If you don’t create your company’s culture, someone else will. People tend to bring old habits and mentalities with them when they change jobs. Perhaps at an employee’s last job it was common to eat lunch at their desk instead of socializing with coworkers. Or maybe it was expected that feedback would be given periodically at quarterly reviews but hardly ever in between. One person sees another behaving this way and thinks “oh, this is how it’s done here.” Before you know it, this becomes the office norm.
Do you want those things to be your company’s culture? If not (and even if so), you need to define your company’s culture before someone else does. Write down your company’s culture and speak of it often. Reinforce the values that are most important to the company. Whether your company’s headcount is 1 or 1,000, bad culture breeds bad culture. This is a lethal snowball you do not want to deal with down the road.
2. Thinking company culture can be bought or borrowed.
Culture cannot be purchased. Beer kegs and ping pong tables may bring some employees a welcomed relief from work and a chance to socialize with coworkers; but they will not give your company a culture that attracts and retains top talent.

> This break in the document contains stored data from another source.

(* ===== verification/Messages.v ===== *)
(** * The messages between scheduler and agent

    Models [fuzztruction_shared/src/messages.rs] and the receiving side of
    [communication_channel.rs].  A message is a [repr(C)] struct whose bytes are sent
    as they are in memory (little-endian, x86-64 layout); the padding between the
    fields is unspecified and is the argument [pad] of [to_bytes].  The parsing functions
    [ptr::read] a struct before they check it.  Reading a [bool] field from a byte that is
    neither 0 nor 1, or an enum from a byte that is not one of its discriminants, is
    undefined behaviour in the source; the model stops there with [Panic]. *)

From S2P Require Import Prelude Bytes.

Inductive MessageType :=
| MsgIdInvalid | MsgIdHello | MsgIdRun | MsgIdTerminated | MsgIdShutdown | MsgIdOk
| MsgIdTracePointStat | MsgIdSyncMutations | MT_KeepAlive | MT_ChildPid
| MT_AuxStreamMessage | MT_AfterListen | MT_AfterBind | MT_AfterConnect.

#[export] Instance MessageType_eq_dec : EqDecision MessageType.
Proof. solve_decision. Defined.

(** [t as u8] *)
Definition MessageType_u8 (t : MessageType) : Z :=
  match t with
  | MsgIdInvalid => 0 | MsgIdHello => 1 | MsgIdRun => 2 | MsgIdTerminated => 4
  | MsgIdShutdown => 5 | MsgIdOk => 6 | MsgIdTracePointStat => 10
  | MsgIdSyncMutations => 12 | MT_KeepAlive => 14 | MT_ChildPid => 15
  | MT_AuxStreamMessage => 16 | MT_AfterListen => 17 | MT_AfterBind => 18
  | MT_AfterConnect => 19
  end.

Definition MessageType_default : MessageType := MsgIdInvalid.

Definition MessageType_try_from (value : Z) : result unit MessageType :=
  if value =? MessageType_u8 MsgIdInvalid then Ok MsgIdInvalid
  else if value =? MessageType_u8 MsgIdHello then Ok MsgIdHello
  else if value =? MessageType_u8 MsgIdRun then Ok MsgIdRun
  else if value =? MessageType_u8 MsgIdTerminated then Ok MsgIdTerminated
  else if value =? MessageType_u8 MsgIdShutdown then Ok MsgIdShutdown
  else if value =? MessageType_u8 MsgIdOk then Ok MsgIdOk
  else if value =? MessageType_u8 MsgIdTracePointStat then Ok MsgIdTracePointStat
  else if value =? MessageType_u8 MsgIdSyncMutations then Ok MsgIdSyncMutations
  else if value =? MessageType_u8 MT_KeepAlive then Ok MT_KeepAlive
  else if value =? MessageType_u8 MT_ChildPid then Ok MT_ChildPid
  else if value =? MessageType_u8 MT_AuxStreamMessage then Ok MT_AuxStreamMessage
  else if value =? MessageType_u8 MT_AfterListen then Ok MT_AfterListen
  else if value =? MessageType_u8 MT_AfterBind then Ok MT_AfterBind
  else if value =? MessageType_u8 MT_AfterConnect then Ok MT_AfterConnect
  else Err tt.

(** The errors of parsing. *)
Inductive MessageError :=
| BufferTooSmall
| UnknownMessageType (id : Z)
| UnexpectedMessageId (expected id : MessageType).

Record MsgHeader := mk_header { hdr_id : MessageType }.

Definition MsgHeader_new (t : MessageType) : MsgHeader := mk_header t.
Definition MsgHeader_default : MsgHeader := MsgHeader_new MsgIdInvalid.

Definition MsgHeader_sanitize (h : MsgHeader) : result MessageError unit :=
  match MessageType_try_from (MessageType_u8 (hdr_id h)) with
  | Ok _ => Ok tt
  | Err _ => Err (UnknownMessageType (MessageType_u8 (hdr_id h)))
  end.

(** The enum value with this discriminant; there is none for other bytes. *)
Definition read_message_type (b : Z) : outcome MessageType :=
  match MessageType_try_from b with Ok t => Ret t | Err _ => Panic end.

Definition MsgHeader_from_bytes_unchecked (bytes : list Z) : outcome MsgHeader :=
  match bytes with
  | [] => Panic
  | b :: _ => t ← read_message_type b; mret (mk_header t)
  end.

Definition MsgHeader_try_from_bytes (bytes : list Z) : outcome (result MessageError MsgHeader) :=
  match bytes with
  | [] => Ret (Err BufferTooSmall)
  | _ =>
      ret ← MsgHeader_from_bytes_unchecked bytes;
      mret match MsgHeader_sanitize ret with Ok _ => Ok ret | Err e => Err e end
  end.

(** The trait: its type, size, the bytes in memory and the reading of them. *)
Class Message (M : Type) := {
  message_type : MessageType;
  msg_size : nat;
  msg_header : M -> MsgHeader;
  to_bytes : (nat -> Z) -> M -> list Z;
  read_raw : list Z -> outcome M;
}.
Arguments message_type M {_}.
Arguments msg_size M {_}.

Section trait.
Context (M : Type) `{Message M}.

(** Every [sanitize] of the file checks the header only. *)
Definition Message_sanitize (m : M) : result MessageError unit := MsgHeader_sanitize (msg_header m).

Definition Message_is_instance_of (bytes : list Z) : outcome bool :=
  if (length bytes <? msg_size M)%nat then mret false
  else
    header ← MsgHeader_from_bytes_unchecked bytes;
    mret (bool_decide (hdr_id header = message_type M)).

Definition Message_from_bytes_unchecked (bytes : list Z) : outcome M :=
  if (length bytes <? msg_size M)%nat then Panic else read_raw bytes.

Definition Message_try_from_bytes (bytes : list Z) : outcome (result MessageError M) :=
  if (length bytes <? msg_size M)%nat then mret (Err BufferTooSmall)
  else
    header ← MsgHeader_from_bytes_unchecked bytes;
    match MsgHeader_sanitize header with
    | Err e => mret (Err e)
    | Ok _ =>
        if negb (bool_decide (hdr_id header = message_type M))
        then mret (Err (UnexpectedMessageId (message_type M) (hdr_id header)))
        else
          ret ← read_raw bytes;
          mret match Message_sanitize ret with Ok _ => Ok ret | Err e => Err e end
    end.
End trait.

(** ** Fields *)

Definition read_u8 (bytes : list Z) (off : nat) : Z := default 0 (bytes !! off).
Definition read_u32 (bytes : list Z) (off : nat) : Z := of_le (take 4 (drop off bytes)).
Definition read_u64 (bytes : list Z) (off : nat) : Z := of_le (take 8 (drop off bytes)).
Definition read_i32 (bytes : list Z) (off : nat) : Z :=
  let u := read_u32 bytes off in if decide (u < 2 ^ 31) then u else u - 2 ^ 32.
Definition read_bool (bytes : list Z) (off : nat) : outcome bool :=
  let b := read_u8 bytes off in
  if b =? 0 then Ret false else if b =? 1 then Ret true else Panic.

Definition pads (pad : nat -> Z) (off n : nat) : list Z := pad <$> seq off n.
Definition put_i32 (z : Z) : list Z := to_le 4 (z mod 2 ^ 32).

(** ** The messages *)

Record HelloMessage := mk_hello { hello_header : MsgHeader; senders_tid : Z }.
Definition HelloMessage_default : HelloMessage := mk_hello (MsgHeader_new MsgIdHello) (-1).
Definition HelloMessage_new (tid : Z) : HelloMessage :=
  mk_hello (hello_header HelloMessage_default) tid.

#[export] Instance HelloMessage_Message : Message HelloMessage := {|
  message_type := MsgIdHello;
  msg_size := 8;
  msg_header := hello_header;
  to_bytes pad m := [MessageType_u8 (hdr_id (hello_header m))] ++ pads pad 1 3 ++ put_i32 (senders_tid m);
  read_raw b := h ← MsgHeader_from_bytes_unchecked b; mret (mk_hello h (read_i32 b 4));
|}.

Record RunMessage := mk_run { run_header : MsgHeader; timeout_ms : Z }.
Definition RunMessage_default : RunMessage := mk_run (MsgHeader_new MsgIdRun) 1000.
Definition RunMessage_from_millis (t : Z) : RunMessage := mk_run (run_header RunMessage_default) t.

#[export] Instance RunMessage_Message : Message RunMessage := {|
  message_type := MsgIdRun;
  msg_size := 8;
  msg_header := run_header;
  to_bytes pad m := [MessageType_u8 (hdr_id (run_header m))] ++ pads pad 1 3 ++ to_le 4 (timeout_ms m);
  read_raw b := h ← MsgHeader_from_bytes_unchecked b; mret (mk_run h (read_u32 b 4));
|}.

Record TerminatedMessage := mk_terminated {
  term_header : MsgHeader; exit_code : Z; is_timeout : bool;
}.
Definition TerminatedMessage_default : TerminatedMessage :=
  mk_terminated (MsgHeader_new MsgIdTerminated) 0 false.

#[export] Instance TerminatedMessage_Message : Message TerminatedMessage := {|
  message_type := MsgIdTerminated;
  msg_size := 12;
  msg_header := term_header;
  to_bytes pad m := [MessageType_u8 (hdr_id (term_header m))] ++ pads pad 1 3 ++ put_i32 (exit_code m)
                    ++ [if is_timeout m then 1 else 0] ++ pads pad 9 3;
  read_raw b := h ← MsgHeader_from_bytes_unchecked b;
                t ← read_bool b 8;
                mret (mk_terminated h (read_i32 b 4) t);
|}.

(** [execution_index] is an [Option<NonZeroU64>], stored as a [u64] with 0 for [None]. *)
Record TracePointStat := mk_trace_point {
  tp_header : MsgHeader; patch_point_id : Z; cnt : Z; execution_index : option Z;
}.
Definition TracePointStat_default : TracePointStat :=
  mk_trace_point (MsgHeader_new MsgIdTracePointStat) 0 0 None.
Definition TracePointStat_new (id c : Z) (i : option Z) : TracePointStat :=
  mk_trace_point (tp_header TracePointStat_default) id c i.

#[export] Instance TracePointStat_Message : Message TracePointStat := {|
  message_type := MsgIdTracePointStat;
  msg_size := 32;
  msg_header := tp_header;
  to_bytes pad m := [MessageType_u8 (hdr_id (tp_header m))] ++ pads pad 1 7 ++ to_le 8 (patch_point_id m)
                    ++ to_le 8 (cnt m) ++ to_le 8 (default 0 (execution_index m));
  read_raw b := h ← MsgHeader_from_bytes_unchecked b;
                mret (mk_trace_point h (read_u64 b 8) (read_u64 b 16)
                  (if read_u64 b 24 =? 0 then None else Some (read_u64 b 24)));
|}.

Record ChildPid := mk_child_pid { cp_header : MsgHeader; pid : Z }.
Definition ChildPid_default : ChildPid := mk_child_pid (MsgHeader_new MT_ChildPid) 0.
Definition ChildPid_new (p : Z) : ChildPid := mk_child_pid (cp_header ChildPid_default) p.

Nor can culture be borrowed. Companies like Bridgewater and Netflix are master-class in creating cultures that attract and retain top talent; and while you can take inspiration from them and adopt some of their principles, you’ll never have a unique set of values that you passionately believe in if you only copy another company.
The best company cultures are intentionally-crafted, consistently spoken of, and organically evolved. Borrowing another company’s culture in place of developing one unique to your values will comes across as disingenuous and unsustainable. This starts with a clear, well-crafted set of beliefs that the company writes down, speaks of often, and reevaluates periodically.
3. Using money raised as a proxy for success.
Raising money (while giving away equity, mind you) should never be the objective. It is only an enabler to help you reach your objective. Only you can say what your objective is. Some people build companies for a cause or out of passion, some build for the sake of building, and some build for a financial payout. But in none of those cases will you reach your goal simply by raising venture funding.
Another more harsh (and honest) way of saying this truth is if you try to trick investors into writing a check you will only play yourself. It’s disturbing how many founders I’ve worked with that use smoke and mirrors to trick investors into writing checks. If that’s your approach to building a company, I’m quick to say your company will fail and your relationships with those investors will suffer.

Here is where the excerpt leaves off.